Recommendations from the United States Lifesaving Association

  1. Various places do not offer protection from lightning, including beaches, water, open sided pavilions, restrooms (except as noted below), and lifeguard stands that are not fully enclosed and compliant with NFPA 7801 Lightning Standards.
  2. Various places do offer protection from lighting, including fully enclosed buildings that are grounded with wiring and plumbing, lifeguard towers that are fully enclosed and compliant with NFPA 7801 Lightning Standards, and fully enclosed metal vehicles.
  3. Lifeguard agencies should decide in advance how patrons will be notified, what actions will be taken (e.g. evacuation or just warnings), how staff will protect themselves, and when to notify staff and patrons that the threat has subsided and normal activities can resume.

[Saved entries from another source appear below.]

Lemma read_resynchronises_witness :
  read example_reader 4
       (mkWorld ([1; 2; 3] ++ 0xc0 :: example_frame ++ [7; 8; 0xc0]) [1%nat] [])
  = (_read_knobs example_reader example_frame ;;
     _read_patch_bay example_reader example_frame) (mkWorld [8; 0xc0] [] []).
Proof.
  refine (proj1 (proj2 (read_resynchronises example_reader [1; 2; 3] example_frame
                          [7; 8; 0xc0] [1%nat] [] example_reader_init _ eq_refl))).
  repeat constructor; discriminate.
Defined.

(* ------------------------------------------------------------------ *)
(** ** Binary64: subtraction, and division by 1024

    What the scaler needs of binary64, from the specification of the
    primitive floats: two floats differ exactly when their difference is
    not zero (for finite ones), the division of a float of 53 bits by
    1024 and its product by 1 are exact, and the sign of a quotient. *)

Lemma digits_log2 (p : positive) : Z.pos (digits2_pos p) = Z.log2 (Z.pos p) + 1.
Proof.
  induction p as [p IH|p IH|]; cbn [digits2_pos]; [| |reflexivity];
    rewrite Pos2Z.inj_succ, IH.
  - rewrite (Pos2Z.inj_xI p), Z.log2_succ_double by lia. lia.
  - rewrite (Pos2Z.inj_xO p), Z.log2_double by lia. lia.
Qed.

Lemma digits_bounds (p : positive) :
  2 ^ (Z.pos (digits2_pos p) - 1) <= Z.pos p.
Proof.
  rewrite digits_log2. replace (Z.log2 (Z.pos p) + 1 - 1) with (Z.log2 (Z.pos p)) by lia.
  apply Z.log2_spec. lia.
Qed.

Lemma shr_1_half (mrs : shr_record) :
  0 <= shr_m mrs -> shr_m (shr_1 mrs) = shr_m mrs / 2.
Proof.
  destruct mrs as [m r s]. cbn [shr_m shr_1]. intros Hm.
  destruct m as [|[p|p|]|p]; cbn [shr_m]; try lia;
    rewrite <- Z.div2_div; reflexivity.
Qed.

Lemma shr_m_iter (p : positive) (mrs : shr_record) :
  0 <= shr_m mrs ->
  shr_m (iter_pos shr_1 p mrs) = shr_m mrs / 2 ^ Z.pos p.
Proof.
  revert mrs. induction p as [p IH|p IH|]; intros mrs Hm; cbn [iter_pos].
  - assert (H1 : 0 <= shr_m (shr_1 mrs)) by (rewrite shr_1_half by lia; apply Z.div_pos; lia).
    assert (H2 : 0 <= shr_m (iter_pos shr_1 p (shr_1 mrs)))
      by (rewrite IH by lia; apply Z.div_pos; lia).
    rewrite IH, IH, shr_1_half by lia.
    rewrite !Z.div_div by lia.
    rewrite Pos2Z.inj_xI, Z.pow_add_r, Z.pow_mul_r by lia.
    f_equal. change (2 ^ 1) with 2. rewrite <- Z.pow_mul_r, <- Z.pow_add_r by lia.
    replace (Z.pos p + Z.pos p) with (2 * Z.pos p) by lia. lia.
  - assert (H2 : 0 <= shr_m (iter_pos shr_1 p mrs))
      by (rewrite IH by lia; apply Z.div_pos; lia).
    rewrite IH, IH by lia.
    rewrite !Z.div_div by lia.
    rewrite Pos2Z.inj_xO. f_equal. rewrite <- Z.pow_add_r by lia. f_equal. lia.
  - rewrite shr_1_half by lia. reflexivity.
Qed.

Lemma shr_fexp_pos (m e : Z) (l : location) :
  0 < m -> emin64 <= e ->
  0 < shr_m (fst (shr_fexp prec emax m e l)) /\
  emin64 <= snd (shr_fexp prec emax m e l).
Proof.
  intros Hm He. unfold shr_fexp, shr, emin64 in *.
  assert (Hrec : shr_m (shr_record_of_loc m l) = m) by (destruct l as [|[]]; reflexivity).
  destruct m as [|p|p]; try lia. cbn [Zdigits2].
  destruct (fexp prec emax (Z.pos (digits2_pos p) + e) - e) as [|q|q] eqn:En;
    cbn [fst snd]; rewrite ?Hrec; try (split; lia).
  unfold fexp, SpecFloat.emin, prec, emax in En.
  rewrite shr_m_iter by (rewrite Hrec; lia). rewrite Hrec.
  split; [|lia].
  apply Z.div_str_pos. split; [apply Z.pow_pos_nonneg; lia|].
  apply Z.le_trans with (2 ^ (Z.pos (digits2_pos p) - 1)); [|apply digits_bounds].
  apply Z.pow_le_mono_r; lia.
Qed.

Lemma binary_round_aux_nonzero (s : bool) (m e : Z) (l : location) :
  0 < m -> emin64 <= e -> nonzero_result (binary_round_aux prec emax s m e l).
Proof.
  intros Hm He. unfold binary_round_aux.
  pose proof (shr_fexp_pos m e l Hm He) as [H1 H2].
  destruct (shr_fexp prec emax m e l) as [mrs' e']. cbn [fst snd] in H1, H2.
  assert (Hr : 0 < round_nearest_even (shr_m mrs') (loc_of_shr_record mrs')).
  { unfold round_nearest_even.
    destruct (loc_of_shr_record mrs') as [|[]]; try lia.
    destruct (Z.even (shr_m mrs')); lia. }
  pose proof (shr_fexp_pos _ e' loc_Exact Hr H2) as [H3 _].
  destruct (shr_fexp prec emax _ e' loc_Exact) as [mrs'' e'']. cbn [fst] in H3.
  destruct (shr_m mrs''); try lia.
  destruct (e'' <=? emax - prec); exact I.
Qed.

Lemma fexp_ge_emin (k : Z) : emin64 <= fexp prec emax k.
Proof. unfold fexp, SpecFloat.emin, prec, emax, emin64. lia. Qed.

Lemma binary_round_nonzero (s : bool) (m : positive) (e : Z) :
  emin64 <= e -> nonzero_result (binary_round prec emax s m e).
Proof.
  intros He. unfold binary_round, shl_align.
  destruct (fexp prec emax (Z.pos (digits2_pos m) + e) - e) eqn:E;
    apply binary_round_aux_nonzero; try lia; try exact He.
  apply fexp_ge_emin.
Qed.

  4. Lifeguard agencies should provide annual training for staff to include lightning awareness and a review of protocols in their hazardous weather safety plan.
  5. Lifeguard agencies should designate a “weather watcher” each day who can stay apprised of lighting through the flash-to-bang rule, local on-site detection devices, smart phone applications, and commercial notification services.
  6. Lightning strikes most frequently occur within 10 miles of a thunderstorm (although there are occurrences when cloud-to-ground lighting strikes known as “bolts from the blue” can strike up to 20 miles away from a thunderstorm).  It is generally recommended that patrons be notified (or evacuated based on the emergency action plan) and that staff take shelter when thunderstorms move within 10 miles.
  7. Three threat levels are identified: Level 1 (lightning within 20 miles), Level 2 (lightning within 15 miles), and Level 3 (lightning within 10 miles).  The first two involve recommendations to inform staff and the public and to possibly close certain facilities.  The last involves evacuation of the public and staff.